Meanwhile, I have listened impatiently to all his croaking about his “button”. Yes, it’s been shortened from belly button to “button”. The kids are all, “How’s your button, daddy?” “How are you feeling, daddy?” HEY KIDS, I pushed all of you out, one I swear with a fake Epidural bought on ebay, one after 4.5 hours of pushing, and one of you weighed almost ten pounds! I know, I know, old news, yada, yada. And we know I’m the sympathetic sort once a year. So as hubs lamented the day after his surgery, “I can’t believe they cut my tummy open yesterday. It really hurts!” I couldn’t help but reply, “They cut your tummy open, but the good news is, they didn’t hand you a baby immediately after and say, ‘You gotta take care of this little one now.’” Oh yeah. That was for you c-section mamas! *Pats self on the back of mah new Forever Lazy.*

It’s good that the surgery has brought us closer together as a couple though. Just the other day, I received this email from him:

Hubs: My belly button is stinging, but looks amazing.  All the crap is falling off

Me: Who says old married couples don’t still get love notes?

(Sorry if you just threw up in your mouth, but I figured if you made it past the Forever Lazy summary, you’re a hearty bunch!)

So today, I made good on my threat. I decided the FL would get some action. I wanted to paint a small chair I bought to reupholster (yeah I’m still up to that shitz–still planning to start my DIY blog!) and figured, HA!, the FL would be a kick ass painting suit to wear!

SNEAK PREVIEW!

The only problem is, when I went to put a quick coat of paint on the chair in my garage, I opened the door and 4 year old ran out with no shoes, no coat, and we had to get ready for a school event. I didn’t want him getting all wet and muddy. But of course he darted around the corner and I shouted for him to come back.

Again.

And again.

I poked my head around the side of the garage.

Nothing.

I stuck my paint stained slipper clad foot onto the driveway and yelled.

Nothing!

You know where this is going.

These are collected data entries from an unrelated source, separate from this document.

(** * Joybus / SI protocol decoder: a shallow embedding and its properties

    The development follows [joybus/pd.py] (the complete decoder) and the
    bit reader of [si/pd.py].  The decoder is a Python class driven by the
    host's query engine: [self.wait] blocks until a condition on the signal
    holds, [self.put] hands an annotation to the host.  Both are threaded
    through an explicit state here, and Python exceptions are a result
    constructor of their own. *)

From Stdlib Require Import ZArith List Bool Lia String Ascii.
From Stdlib Require Import PrimFloat SpecFloat FloatOps Uint63.
Import ListNotations.
Open Scope Z_scope.

(** ** Timing arithmetic

    [us_to_samples] computes [math.floor(self.samplerate / 1000000 * us)].
    The division of two Python ints and the product are IEEE-754 binary64
    operations, so they are embedded with primitive floats.  The conversion
    of the sample rate is exact below [2^53], which is the range in which the
    embedding is faithful. *)

Definition float_of_int (n : Z) : float :=
  if n <? 0 then PrimFloat.opp (PrimFloat.of_uint63 (Uint63.of_Z (- n)))
  else PrimFloat.of_uint63 (Uint63.of_Z n).

(** [math.floor] on a finite float: the mantissa shifted by the exponent,
    rounded towards minus infinity. *)
Definition math_floor (x : float) : Z :=
  match Prim2SF x with
  | S754_finite s m e =>
      let v := if s then Z.neg m else Z.pos m in
      if 0 <=? e then Z.shiftl v e else Z.shiftr v (- e)
  | _ => 0
  end.

Definition us_to_samples (samplerate : Z) (us : float) : Z :=
  math_floor (PrimFloat.mul (PrimFloat.div (float_of_int samplerate) 1000000%float) us).

(** ** The host: sample source and annotation sink

    The decoder sees the captured signal through [self.wait] and
    [self.samplenum], and hands annotations to [self.put].  The host is the
    sigrok decoding library, which is not part of the repository; it is
    embedded as a cursor over the finite list of captured samples.

    [line] holds the samples from the current one onwards, so its head is
    the sample at [samplenum].  A query scans forward from the current
    sample, whose predecessor for edge detection is itself (the library
    remembers the pins of the last sample it handed out), so an edge is
    never found at the current sample while a level or a zero skip is.
    When the capture ends before a condition holds the host stops the
    decoder where it is: [Eof], which is not an exception of the decoder's
    and which no handler sees. *)

Inductive cond : Type :=
| Rising            (* {0: "r"} *)
| Falling           (* {0: "f"} *)
| High              (* {0: "h"} *)
| Skip (n : Z).     (* {"skip": n} *)

Record Annotation : Type := mkAnn
  { ss : Z; es : Z; ann_class : Z; texts : list string }.

Record World (D : Type) : Type := mkWorld
  { self : D;
    samplenum : Z;
    line : list bool;
    out : list Annotation }.

Arguments mkWorld {D}.
Arguments self {D}.
Arguments samplenum {D}.
Arguments line {D}.
Arguments out {D}.

Inductive exn : Type :=
| Exception (msg : string)
| AttributeError (msg : string).

Definition str (e : exn) : string :=
  match e with Exception m => m | AttributeError m => m end.

Inductive result (D A : Type) : Type :=
| Ok (a : A) (w : World D)
| Raise (e : exn) (w : World D)
| Eof (w : World D).

Arguments Ok {D A}.
Arguments Raise {D A}.
Arguments Eof {D A}.

Definition M (D A : Type) : Type := World D -> result D A.

Definition ret {D A} (a : A) : M D A := fun w => Ok a w.

Definition bind {D A B} (m : M D A) (k : A -> M D B) : M D B :=
  fun w => match m w with
           | Ok a w' => k a w'
           | Raise e w' => Raise e w'
           | Eof w' => Eof w'
           end.

Notation "x <- m ;; k" := (bind m (fun x => k))
  (at level 61, m at next level, right associativity).
Notation "m ;;; k" := (bind m (fun _ => k))
  (at level 61, right associativity).

Definition raise {D A} (e : exn) : M D A := fun w => Raise e w.

(** [try: m except Exception as e: h e] *)
Definition try_except {D A} (m : M D A) (h : exn -> M D A) : M D A :=
  fun w => match m w with
           | Raise e w' => h e w'
           | r => r
           end.

Definition get_self {D} : M D D := fun w => Ok (self w) w.

Definition set_self {D} (d : D) : M D unit :=
  fun w => Ok tt (mkWorld d (samplenum w) (line w) (out w)).

Definition get_samplenum {D} : M D Z := fun w => Ok (samplenum w) w.

(** [self.put(ss, es, self.out_ann, [cls, texts])] *)
Definition put {D} (ss es cls : Z) (txt : list string) : M D unit :=
  fun w => Ok tt (mkWorld (self w) (samplenum w) (line w)
                          (out w ++ [mkAnn ss es cls txt])).

Definition cond_matches (i : Z) (old s : bool) (c : cond) : bool :=
  match c with
  | Rising => negb old && s
  | Falling => old && negb s
  | High => s
  | Skip n => i =? n
  end.

(** The scan of one query: [i] samples have been passed over, [old] is the
    sample before the head of [l].  Returns the number of samples passed and
    the signal from the matching sample onwards. *)
Fixpoint find_match (conds : list cond) (i : Z) (old : bool) (l : list bool)
  : option (Z * list bool) :=
  match l with
  | [] => None
  | s :: rest =>
      if existsb (cond_matches i old s) conds then Some (i, l)
      else find_match conds (i + 1) s rest
  end.

(** [(si,) = self.wait(conds)]: the pin at the matching sample. *)
Definition wait {D} (conds : list cond) : M D bool :=
  fun w =>
    match line w with
    | [] => Eof w
    | s0 :: _ =>
        match find_match conds 0 s0 (line w) with
        | Some (i, s :: rest) =>
            Ok s (mkWorld (self w) (samplenum w + i) (s :: rest) (out w))
        | _ => Eof (mkWorld (self w) (samplenum w + Z.of_nat (List.length (line w))) [] (out w))
        end
    end.

(** [for _ in range(n)] with the variables the body rebinds as accumulator. *)
Fixpoint for_range {D A} (n : nat) (body : A -> M D A) (acc : A) : M D A :=
  match n with
  | O => ret acc
  | S n' => acc' <- body acc ;; for_range n' body acc'
  end.

(** ** Formatting *)

Definition hex_digit (d : Z) : ascii :=
  match d with
  | 0 => "0" | 1 => "1" | 2 => "2" | 3 => "3" | 4 => "4" | 5 => "5"
  | 6 => "6" | 7 => "7" | 8 => "8" | 9 => "9" | 10 => "A" | 11 => "B"
  | 12 => "C" | 13 => "D" | 14 => "E" | _ => "F"
  end%char.

Fixpoint hex_digits (fuel : nat) (n : Z) (acc : string) : string :=
  match fuel with
  | O => acc
  | S fuel' =>
      let acc' := String (hex_digit (n mod 16)) acc in
      if n <? 16 then acc' else hex_digits fuel' (n / 16) acc'
  end.

(** [f"{n:02X}"] for [n >= 0]: upper-case hexadecimal, zero-padded to two
    digits. *)
Definition format_02X (n : Z) : string :=
  let s := hex_digits (S (Z.to_nat (Z.log2 n))) n EmptyString in
  if (String.length s <? 2)%nat then String "0"%char s else s.

(** [str(bit)] for the two bit values. *)
Definition str_bit (b : Z) : string := if b =? 0 then "0"%string else "1"%string.

(** ** The command table *)

Record CommandSpec : Type := mkCommand
  { name : string; command_len : Z; response_len : Z }.

Fixpoint lookup (k : Z) (d : list (Z * CommandSpec)) : option CommandSpec :=
  match d with
  | [] => None
  | (k', v) :: d' => if k =? k' then Some v else lookup k d'
  end.

Definition SRD_CONF_SAMPLERATE : Z := 10000.

(** ** joybus/pd.py *)

Module Joybus.

(** The dict as the list of its items, whose keys are distinct;
    [command in JOYBUS_COMMANDS] is [lookup command JOYBUS_COMMANDS] being
    [Some]. *)
Definition JOYBUS_COMMANDS : list (Z * CommandSpec) :=
  [ (0x00, mkCommand "Info" 1 3);
    (0x01, mkCommand "Controller State" 1 4);
    (0x02, mkCommand "Read Accessory" 3 33);
    (0x03, mkCommand "Write Accessory" 35 1);
    (0x04, mkCommand "Read EEPROM" 2 8);
    (0x05, mkCommand "Write EEPROM" 10 1);
    (0x14, mkCommand "Read GBA" 3 33);
    (0x15, mkCommand "Write GBA" 35 1);
    (0x40, mkCommand "Short Poll" 3 8);
    (0x41, mkCommand "Read Origin" 1 10);
    (0x42, mkCommand "Calibrate" 3 10);
    (0x43, mkCommand "Long Poll" 3 10);
    (0x4E, mkCommand "Fix Device" 3 3);
    (0x54, mkCommand "Keyboard Poll" 3 8);
    (0xFF, mkCommand "Reset" 1 3) ].

Inductive State : Type := INITIAL | IDLE | COMMAND.

(** The attributes of the decoder object.  [samplerate] is [None] until
    [metadata] has assigned it; the timing attributes are assigned together
    with it and are read only after [decode] has checked it. *)
Record Decoder : Type := mkDecoder
  { state : State;
    samplerate : option Z;
    idle_min_samples : Z;
    bit_midpoint_samples : Z;
    bit_command_samples : Z;
    bit_response_samples : Z;
    bit_timeout_samples : Z;
    response_timeout_samples : Z }.

(** The object after [self.state = s]. *)
Definition with_state (s : State) (d : Decoder) : Decoder :=
  mkDecoder s (samplerate d) (idle_min_samples d)
    (bit_midpoint_samples d) (bit_command_samples d)
    (bit_response_samples d) (bit_timeout_samples d)
    (response_timeout_samples d).

Definition set_state (s : State) : M Decoder unit :=
  d <- get_self ;;
  set_self (with_state s d).

(** [__init__] calls [reset], which assigns [state] only. *)
Definition reset (d : Decoder) : Decoder := with_state INITIAL d.

Definition init : Decoder := mkDecoder INITIAL None 0 0 0 0 0 0.

Definition metadata (key value : Z) (d : Decoder) : Decoder :=
  if key =? SRD_CONF_SAMPLERATE then
    mkDecoder (state d) (Some value)
      (us_to_samples value 100%float)
      (us_to_samples value 2.5%float)
      (us_to_samples value 5%float)
      (us_to_samples value 4%float)
      (us_to_samples value 10%float)
      (us_to_samples value 50%float)
  else d.

Definition putg (ss es cls : Z) (txt : list string) : M Decoder unit :=
  put ss es cls txt.

Definition command_name (command : Z) : string :=
  match lookup command JOYBUS_COMMANDS with
  | Some c => name c
  | None => ("0x" ++ format_02X command)%string
  end.

Definition put_command (ss es command : Z) : M Decoder unit :=
  putg ss es 0 [("Command: " ++ command_name command)%string; command_name command].

Definition data_texts (data : Z) : list string :=
  [ ("Data: 0x" ++ format_02X data)%string;
    ("0x" ++ format_02X data)%string;
    format_02X data ].

Definition put_command_data (ss es data : Z) : M Decoder unit :=
  putg ss es 1 (data_texts data).

Definition put_response_data (ss es data : Z) : M Decoder unit :=
  putg ss es 2 (data_texts data).

Definition put_bit (ss es bit : Z) : M Decoder unit :=
  putg ss es 3 [str_bit bit].

Definition put_stop_bit (ss es : Z) : M Decoder unit :=
  putg ss es 4 ["Stop"%string; "S"%string].

(** [0 if low_duration > self.bit_midpoint_samples else 1] *)
Definition bit_value_of (low_duration midpoint : Z) : Z :=
  if low_duration >? midpoint then 0 else 1.

Definition read_bit : M Decoder Z :=
  bit_start <- get_samplenum ;;
  d <- get_self ;;
  (* Wait for the low pulse to end *)
  si <- wait [Rising; Skip (bit_timeout_samples d)] ;;
  if negb si then raise (Exception "Bit timeout") else
  (* Measure the duration of the low pulse *)
  now <- get_samplenum ;;
  let low_duration := now - bit_start in
  let bit_value := bit_value_of low_duration (bit_midpoint_samples d) in
  (* Wait for the high pulse to end *)
  si <- wait [Falling; Skip (bit_timeout_samples d)] ;;
  if si then raise (Exception "Bit timeout") else
  now <- get_samplenum ;;
  put_bit bit_start now bit_value ;;;
  ret bit_value.

Definition read_byte : M Decoder (Z * Z) :=
  byte_start <- get_samplenum ;;
  byte_value <- for_range 8
      (fun byte_value =>
         bit_value <- read_bit ;;
         ret (Z.lor (Z.shiftl byte_value 1) bit_value))
      0 ;;
  ret (byte_start, byte_value).

Definition read_stop_bit (width : option Z) : M Decoder unit :=
  stop_start <- get_samplenum ;;
  wait [Rising] ;;;
  match width with
  | None => now <- get_samplenum ;; put_stop_bit stop_start now
  | Some width => put_stop_bit stop_start (stop_start + width)
  end.

Definition range_len (lo hi : Z) : nat := Z.to_nat (hi - lo).

(** The statements of the [try] block after its first one, which has bound
    [command_start] and [command]. *)
Definition command_rest (command_start command : Z) : M Decoder unit :=
  now <- get_samplenum ;;
  put_command command_start now command ;;;
  match lookup command JOYBUS_COMMANDS with
  | None => raise (Exception "Unknown command")
  | Some spec =>
      (* Read command data bytes if needed *)
      for_range (range_len 1 (command_len spec))
        (fun _ =>
           sb <- read_byte ;;
           now <- get_samplenum ;;
           put_command_data (fst sb) now (snd sb))
        tt ;;;
      (* Read command stop bit *)
      d <- get_self ;;
      read_stop_bit (Some (bit_command_samples d)) ;;;
      (* Wait for the response *)
      si <- wait [Falling; Skip (response_timeout_samples d)] ;;
      if si then raise (Exception "Response timeout") else
      (* Read response bytes *)
      for_range (range_len 0 (response_len spec))
        (fun _ =>
           sb <- read_byte ;;
           now <- get_samplenum ;;
           put_response_data (fst sb) now (snd sb))
        tt ;;;
      (* Read response stop bit *)
      read_stop_bit (Some (bit_response_samples d)) ;;;
      (* Return to idle state *)
      set_state IDLE
  end.

(** The [except] clause, which reads the local [command_start]. *)
Definition on_exception (command_start : Z) (e : exn) : M Decoder unit :=
  now <- get_samplenum ;;
  putg command_start now 5 [str e] ;;;
  set_state INITIAL.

I had to walk out of my house in broad daylight at 5 pm in my…..bright ass blue Forever Lazy. Now splattered with Annie Sloan duck egg blue, and cream spray paint, as sad accessories. I looked like a cross between a crazed inmate and Cookie Monster.

The best part? Is that when I bent over, I felt a draft. There is a zipper on this thang that goes across my arse –didn’t even know til 5 year old unzipped it when I bent over. (Always read the fine print when you shop late night! Never know when you might need to air out your arse!)

I don’t think I’m getting invited to the block party.

 

CALLING ALL cold MAMAS! ENTER TO WIN!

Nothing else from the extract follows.